◆ **Your assignment**
Only one stretch of the data below is wanted: the lines starting at the one with "Definition between (lo" and ending at the one with "into one empty", both included, given again exactly.

********

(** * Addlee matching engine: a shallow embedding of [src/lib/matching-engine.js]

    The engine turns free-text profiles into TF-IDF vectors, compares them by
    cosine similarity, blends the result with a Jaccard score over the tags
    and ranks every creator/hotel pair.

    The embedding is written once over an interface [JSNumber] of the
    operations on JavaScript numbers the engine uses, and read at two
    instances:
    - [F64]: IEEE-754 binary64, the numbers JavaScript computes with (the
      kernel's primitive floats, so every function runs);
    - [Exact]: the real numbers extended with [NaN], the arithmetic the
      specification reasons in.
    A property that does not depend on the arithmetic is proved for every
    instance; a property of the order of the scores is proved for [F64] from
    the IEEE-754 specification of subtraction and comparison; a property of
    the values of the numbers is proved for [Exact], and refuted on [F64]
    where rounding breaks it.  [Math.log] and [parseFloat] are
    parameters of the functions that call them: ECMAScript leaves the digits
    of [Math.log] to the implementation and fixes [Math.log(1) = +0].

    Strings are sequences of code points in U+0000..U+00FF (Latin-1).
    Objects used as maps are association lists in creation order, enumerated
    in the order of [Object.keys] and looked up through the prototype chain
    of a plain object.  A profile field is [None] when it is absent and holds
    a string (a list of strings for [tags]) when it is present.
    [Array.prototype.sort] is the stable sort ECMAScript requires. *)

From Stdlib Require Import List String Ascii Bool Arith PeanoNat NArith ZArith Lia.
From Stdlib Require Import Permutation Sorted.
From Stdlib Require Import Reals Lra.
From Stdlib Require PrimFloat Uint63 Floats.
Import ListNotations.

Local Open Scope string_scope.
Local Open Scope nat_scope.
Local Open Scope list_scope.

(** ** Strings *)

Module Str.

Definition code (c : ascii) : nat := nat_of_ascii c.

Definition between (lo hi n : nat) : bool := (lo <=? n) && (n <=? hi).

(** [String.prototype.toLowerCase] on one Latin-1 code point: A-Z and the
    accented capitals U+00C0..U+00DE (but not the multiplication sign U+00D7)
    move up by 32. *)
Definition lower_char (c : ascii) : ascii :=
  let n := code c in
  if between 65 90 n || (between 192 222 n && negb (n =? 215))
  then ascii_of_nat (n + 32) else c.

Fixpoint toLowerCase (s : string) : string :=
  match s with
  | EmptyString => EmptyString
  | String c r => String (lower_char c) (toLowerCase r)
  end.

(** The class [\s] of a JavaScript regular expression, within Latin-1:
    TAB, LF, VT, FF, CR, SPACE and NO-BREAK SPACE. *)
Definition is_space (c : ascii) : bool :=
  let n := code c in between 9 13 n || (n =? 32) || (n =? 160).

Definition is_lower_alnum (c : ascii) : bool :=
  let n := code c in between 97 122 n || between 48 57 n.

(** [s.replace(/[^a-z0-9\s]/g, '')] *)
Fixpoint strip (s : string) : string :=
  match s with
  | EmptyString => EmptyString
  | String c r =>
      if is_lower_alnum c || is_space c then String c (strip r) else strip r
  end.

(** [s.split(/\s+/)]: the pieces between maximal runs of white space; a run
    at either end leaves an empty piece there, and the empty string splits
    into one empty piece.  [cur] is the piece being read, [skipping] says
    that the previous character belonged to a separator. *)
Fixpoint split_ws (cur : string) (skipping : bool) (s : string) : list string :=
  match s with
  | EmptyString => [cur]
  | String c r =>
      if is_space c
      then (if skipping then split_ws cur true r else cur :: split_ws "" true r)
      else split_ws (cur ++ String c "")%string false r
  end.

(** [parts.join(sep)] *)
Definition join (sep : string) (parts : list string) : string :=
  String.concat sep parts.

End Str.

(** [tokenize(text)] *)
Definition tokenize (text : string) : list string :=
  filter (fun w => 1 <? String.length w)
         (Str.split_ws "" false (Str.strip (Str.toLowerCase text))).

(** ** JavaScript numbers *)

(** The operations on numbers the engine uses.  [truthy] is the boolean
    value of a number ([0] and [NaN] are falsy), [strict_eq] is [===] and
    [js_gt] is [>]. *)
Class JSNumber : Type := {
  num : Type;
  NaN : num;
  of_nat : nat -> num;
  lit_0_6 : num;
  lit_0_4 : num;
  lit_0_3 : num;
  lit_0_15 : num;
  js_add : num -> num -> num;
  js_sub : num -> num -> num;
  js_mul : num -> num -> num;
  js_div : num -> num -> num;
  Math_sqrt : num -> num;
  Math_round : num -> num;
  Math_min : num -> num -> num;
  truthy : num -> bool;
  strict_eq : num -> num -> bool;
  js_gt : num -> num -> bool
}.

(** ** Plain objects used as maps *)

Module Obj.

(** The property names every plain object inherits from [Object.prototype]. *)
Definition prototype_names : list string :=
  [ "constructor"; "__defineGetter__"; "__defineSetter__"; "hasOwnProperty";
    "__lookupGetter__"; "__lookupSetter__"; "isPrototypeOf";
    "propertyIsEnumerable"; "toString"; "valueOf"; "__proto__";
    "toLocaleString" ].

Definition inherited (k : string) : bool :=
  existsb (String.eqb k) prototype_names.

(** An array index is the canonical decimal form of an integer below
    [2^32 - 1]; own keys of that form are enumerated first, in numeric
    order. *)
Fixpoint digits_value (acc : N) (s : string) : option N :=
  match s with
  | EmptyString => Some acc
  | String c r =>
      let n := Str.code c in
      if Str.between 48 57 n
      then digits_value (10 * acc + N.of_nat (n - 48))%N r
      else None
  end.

********

◆ **Result for this task**
Definition between (lo hi n : nat) : bool := (lo <=? n) && (n <=? hi).

(** [String.prototype.toLowerCase] on one Latin-1 code point: A-Z and the
    accented capitals U+00C0..U+00DE (but not the multiplication sign U+00D7)
    move up by 32. *)
Definition lower_char (c : ascii) : ascii :=
  let n := code c in
  if between 65 90 n || (between 192 222 n && negb (n =? 215))
  then ascii_of_nat (n + 32) else c.

Fixpoint toLowerCase (s : string) : string :=
  match s with
  | EmptyString => EmptyString
  | String c r => String (lower_char c) (toLowerCase r)
  end.

(** The class [\s] of a JavaScript regular expression, within Latin-1:
    TAB, LF, VT, FF, CR, SPACE and NO-BREAK SPACE. *)
Definition is_space (c : ascii) : bool :=
  let n := code c in between 9 13 n || (n =? 32) || (n =? 160).

Definition is_lower_alnum (c : ascii) : bool :=
  let n := code c in between 97 122 n || between 48 57 n.

(** [s.replace(/[^a-z0-9\s]/g, '')] *)
Fixpoint strip (s : string) : string :=
  match s with
  | EmptyString => EmptyString
  | String c r =>
      if is_lower_alnum c || is_space c then String c (strip r) else strip r
  end.

(** [s.split(/\s+/)]: the pieces between maximal runs of white space; a run
    at either end leaves an empty piece there, and the empty string splits
    into one empty piece.  [cur] is the piece being read, [skipping] says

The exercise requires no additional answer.